Harry was already there, eating Weetabix with the jar of sugar sitting open beside him and a comic book lying open on the table. Elizabeth eyed the lurid illustrations with foreboding.

If any women that well-endowed showed up in their bedroom at night, she wasn’t sure Dan would agree to send them away.

Still, Dr. Margo was very clear that they had to let Harry exercise his imagination, so Elizabeth didn’t confiscate the comic book. She only dropped a kiss onto Harry’s mussed-up brown hair and tried not to wince as he spilled a spoonful of Weetabix and milk onto the table.

“Mum!” He swivelled around, spilling more milk in an arc. “I had the coolest dreams.”

“I know,” Elizabeth said. Then she heard the sourness in her own voice and sighed. “Tell me about them, darling.”

He did, chattering away in the background as she made her coffee and toast and peered through the window at the birdfeeder, which a squirrel was currently raiding.

Too bad they couldn’t send Harry’s dreams after that squirrel. See how many seeds he’d want to steal after a Cthulhoid horror came after him…or a hooded, dark rider, the kind who’d screamed in the corner of her bedroom all night after Harry had watched The Fellowship of the Ring with his friend Simon last Saturday.

Simon’s mum hadn’t taken Bennerol during her pregnancy. She didn’t have to worry about her son’s dreams.

Lucky cow.

“Mum!” Harry said. “Are you even listening to me?”

“Of course I am,” Elizabeth said automatically. “You were saying—”

The doorbell rang just in time, before she had to hazard a guess. “I’ll just get that,” she said, and scooped the sugar jar out of Harry’s reach as she left.

She was still holding it when she opened the door and found Dr. Margo standing on the doorstep, next to a dark-haired man in a tailored charcoal suit, a wide-brimmed hat, sunglasses, and the kind of gentleman’s gloves that Elizabeth had only ever seen in movies.

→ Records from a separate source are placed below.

(** [apply_blocks] returns the outputs in row-major block order: on success
    entry [br * n_cols + bc] is the worker's output on block [(br, bc)]; on
    failure the error is a [Worker] error that names the first block, in
    row-major order, whose read or worker failed. *)
Theorem apply_blocks_row_major {Pixels Output E} (shape : GridShape) (block : BlockSize)
    (read : RasterBlockId → ReadWindow → result E Pixels)
    (worker : RasterBlock Pixels → result E Output)
    (Hok : grid_ok shape block) :
  ∃ nr nc grid,
    div_ceil (gs_rows shape) (bs_rows block) = Some nr ∧
    div_ceil (gs_cols shape) (bs_cols block) = Some nc ∧
    enumerate_blocks false shape block = Some grid ∧
    match apply_blocks false shape block read worker with
    | None => False
    | Some (Ok outs) =>
        length outs = Z.to_nat (nr * nc) ∧
        ∀ br bc, 0 ≤ br < nr → 0 ≤ bc < nc → ∃ out,
          outs !! Z.to_nat (br * nc + bc) = Some out ∧
          run_block block read worker (block_at shape block br bc) = Ok out
    | Some (Err err) =>
        ∃ before e after src, grid = before ++ e :: after ∧
          err = Worker (RasterBlockId_to_string e.1) src ∧
          run_block block read worker e = Err err ∧
          Forall (λ e', is_ok (run_block block read worker e')) before
    end.
Proof.
  destruct (enumerate_blocks_total _ _ Hok) as (nr & nc & Hnr & Hnc & Hg).
  exists nr, nc, (grid_list shape block nr nc). repeat split; [done..|].
  unfold apply_blocks. rewrite Hg. csimpl.
  destruct (result_traverse id _) as [outs|err] eqn:Ht.
  - pose proof (result_traverse_length _ _ _ Ht) as Hlen.
    rewrite length_map, (grid_length _ _ _ _ Hok Hnr Hnc) in Hlen. split; [done|].
    intros br bc Hbr Hbc.
    apply result_traverse_ok in Ht.
    pose proof (grid_lookup shape block nr nc br bc Hbr Hbc) as Hl.
    apply (f_equal (fmap (run_block block read worker))) in Hl.
    rewrite <- list_lookup_fmap in Hl. csimpl in Hl.
    destruct (Forall2_lookup_l _ _ _ _ _ Ht Hl) as (out & Hout & Hrun). by exists out.
  - apply result_traverse_err in Ht as (l1 & x & l2 & Heq & Hall & Hx).
    apply map_eq_app in Heq as (g1 & g2 & -> & Hg1 & Hg2).
    apply map_eq_cons in Hg2 as (e & g3 & -> & He & Hg3).
    unfold id in Hx. subst x.
    assert (∃ src, err = Worker (RasterBlockId_to_string e.1) src) as [src Hsrc].
    { destruct e as [i w]. unfold run_block in Hx. simpl in Hx.
      destruct (read i w) as [px|]; simpl in Hx; [|naive_solver].
      destruct (worker _); simpl in Hx; naive_solver. }
    exists g1, e, g3, src. repeat split; [done..|].
    subst l1. clear -Hall. induction g1 as [|y g1 IH]; [constructor|].
    inversion Hall; subst. constructor; auto.
Qed.
Lemma total_bytes_ge k e index :
  sizes_ok index → index !! k = Some e → ce_size_bytes e ≤ total_bytes index.
Proof.
  intros Hok He. rewrite (total_bytes_delete k e) by done.
  pose proof (total_bytes_nonneg _ (sizes_ok_delete k _ Hok)). lia.
Qed.

Lemma min_by_access_spec l :
  match min_by_access l with
  | None => l = []
  | Some b => b ∈ l ∧ ∀ e, e ∈ l → ce_last_access b.2 ≤ ce_last_access e.2
  end.
Proof.
  unfold min_by_access. induction l as [|x l IH] using rev_ind; [done|].
  rewrite foldl_app; simpl. destruct (foldl _ None l) as [b|].
  - destruct IH as [Hb Hmin].
    destruct (Z.ltb_spec (ce_last_access x.2) (ce_last_access b.2));
      (split; [set_solver|]); intros e [He| ->%list_elem_of_singleton]%elem_of_app;
      try specialize (Hmin _ He); lia.
  - subst. split; [set_solver|]. by intros e ->%list_elem_of_singleton.
Qed.

(** A removal changes nothing but the file, which it deletes or fails to. *)
Lemma fs_remove_lookup `{DiskFaults} p q fs :
  fs_remove p fs !! q = fs !! q ∨ p = q ∧ fs_remove p fs !! q = None.
Proof.
  unfold fs_remove. destruct (remove_fails p fs); [by left|].
  destruct (decide (p = q)) as [->|]; [right; by rewrite lookup_delete_eq|left].
  by rewrite lookup_delete_ne.
Qed.

(** The removal of the file was refused. *)
Definition removal_failed `{DiskFaults} (p : string) : Prop := ∃ fs, remove_fails p fs = true.

Lemma fs_remove_gone `{DiskFaults} p fs : fs_remove p fs !! p = None ∨ removal_failed p.
Proof.
  unfold fs_remove. destruct (remove_fails p fs) eqn:E; [right; by exists fs|left].
  apply lookup_delete_eq.
Qed.

Section evict.
Context `{DiskFaults} (iter_order : CacheIndex → list (string * CacheEntry)).
Hypothesis Hiter : iter_order_ok iter_order.

(** What one run of the loop does, whatever the iteration order. *)
Lemma evict_loop_spec fuel max_bytes index fs :
  (size index < fuel)%nat → sizes_ok index → 0 ≤ max_bytes →
  ∃ index' fs', evict_loop iter_order fuel max_bytes index fs = Some (index', fs') ∧
    index' ⊆ index ∧ sizes_ok index' ∧
    (total_bytes index' ≤ max_bytes) ∧
    (index' = index ∨
     ∃ k2 e2, index !! k2 = Some e2 ∧ index' !! k2 = None ∧
       max_bytes < total_bytes index' + ce_size_bytes e2 ∧
       ∀ k e, index !! k = Some e → index' !! k = None →
         ce_last_access e ≤ ce_last_access e2) ∧
    (∀ k e k' e', index !! k = Some e → index' !! k = None → index' !! k' = Some e' →
       ce_last_access e ≤ ce_last_access e') ∧
    (∀ k e, index !! k = Some e → index' !! k = None →
       fs' !! ce_path e = None ∨ removal_failed (ce_path e)) ∧
    (∀ p, fs' !! p = fs !! p ∨
       fs' !! p = None ∧ ∃ k e, index !! k = Some e ∧ index' !! k = None ∧ ce_path e = p).
Proof.
  revert index fs. induction fuel as [|fuel IH]; intros index fs Hf Hok Hmax; [lia|].
  simpl. rewrite wrap_small by (pose proof (total_bytes_nonneg _ Hok); destruct Hok;
    unfold in_u; lia).
  destruct (Z.leb_spec (total_bytes index) max_bytes) as [Hle|Hgt].
  { exists index, fs. split; [done|]. split; [done|]. split; [done|]. split; [done|].
    split; [by left|]. repeat split; try (intros; congruence). by left. }
  pose proof (min_by_access_spec (iter_order index)) as Hmin.
  destruct (min_by_access (iter_order index)) as [[lk le]|].
  2:{ pose proof (Hiter index) as Hp. rewrite Hmin in Hp.
      apply Permutation_nil, map_to_list_empty_iff in Hp as ->.
      unfold total_bytes in Hgt. rewrite map_to_list_empty in Hgt. simpl in Hgt. lia. }
  destruct Hmin as [Hin Hmin]. rewrite (Hiter index) in Hin.
  apply elem_of_map_to_list in Hin. rewrite Hin.
  assert (∀ k e, index !! k = Some e → ce_last_access le ≤ ce_last_access e) as Hlru.
  { intros k e Hke. apply (Hmin (k, e)). rewrite (Hiter index). by apply elem_of_map_to_list. }
  destruct (IH (delete lk index) (fs_remove (ce_path le) fs)) as
    (index' & fs' & -> & Hsub & Hok' & Htot & Hlast & Hord & Hgone & Hfs).
  { rewrite map_size_delete, Hin. simpl.
    assert (size index ≠ 0%nat) by (intros E%map_size_empty_inv; subst; done). lia. }
  { by apply sizes_ok_delete. }
  { done. }
  assert (index' !! lk = None) as Hlk.
  { destruct (index' !! lk) eqn:E; [|done].
    eapply lookup_weaken in E; [|exact Hsub]. by rewrite lookup_delete_eq in E. }
  exists index', fs'. split; [done|].
  split; [by etrans; [|apply delete_subseteq]|]. split; [done|]. split; [done|].
  assert (∀ k e, index !! k = Some e → k ≠ lk → delete lk index !! k = Some e) as Hdel.
  { intros k e Hk Hne. by rewrite lookup_delete_ne. }
  repeat split.
  - right. destruct Hlast as [->|(k2 & e2 & Hk2 & Hk2' & Hmx & Hrec)].
    + exists lk, le. repeat split; [done..| |].
      * rewrite (total_bytes_delete lk le) in Hgt by done. lia.
      * intros k e Hk Hk'. destruct (decide (k = lk)) as [->|Hne]; [by simplify_eq|].
        by rewrite lookup_delete_ne in Hk' by done; simplify_eq.
    + apply lookup_delete_Some in Hk2 as [_ Hk2]. exists k2, e2. repeat split; [done..|].
      intros k e Hk Hk'. destruct (decide (k = lk)) as [->|Hne]; [|by eapply Hrec; eauto].
      simplify_eq. by eapply Hlru.
  - intros k e k' e' Hk Hk' Hk2. destruct (decide (k = lk)) as [->|Hne].
    + assert (e = le) as -> by congruence. eapply lookup_weaken in Hk2; [|exact Hsub].
      apply lookup_delete_Some in Hk2 as [_ Hk2]. by eapply Hlru.
    + by eapply Hord; [apply Hdel| |].
  - intros k e Hk Hk'. destruct (decide (k = lk)) as [->|Hne].
    + assert (e = le) as -> by congruence.
      destruct (Hfs (ce_path le)) as [->|[-> _]]; [apply fs_remove_gone|by left].
    + by eapply Hgone; [apply Hdel|].
  - intros p. destruct (Hfs p) as [Hp|[Hp (k & e & Hk & Hk' & Hpe)]].
    + rewrite Hp. destruct (fs_remove_lookup (ce_path le) p fs) as [E|[E Hn]]; [by left|right].
      split; [done|]. by exists lk, le.
    + right. split; [done|]. apply lookup_delete_Some in Hk as [_ Hk]. eauto.
Qed.
End evict.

Elizabeth glanced down at her own decidedly untailored, five-year-old M&S pajamas, which had a fresh milk stain on one knee, courtesy of Harry’s breakfast. “Ah…”

“Elizabeth!” Dr. Margo beamed as she stepped forward, forcing Elizabeth to move back. “I’m sorry to interrupt you so early, dear, but we wanted to be sure to find you at home. Elizabeth is always so busy,” she added to the man behind her, as she bustled through the doorway. “Always on the go, aren’t you, dear?”

“Ah…I suppose so?” Elizabeth thought of the state of the living room, which she’d been too tired to tidy the night before, and rallied her energy. “I’m sorry, but we’re actually in the middle of having breakfast now, so perhaps—”

“Oh, don’t mind us! This is what the health service is for, you know—giving you a helping hand just when you need it. And it’ll be good to observe Harry in his natural habitat, so to speak. Always meeting him in the office is so impersonal, don’t you think?”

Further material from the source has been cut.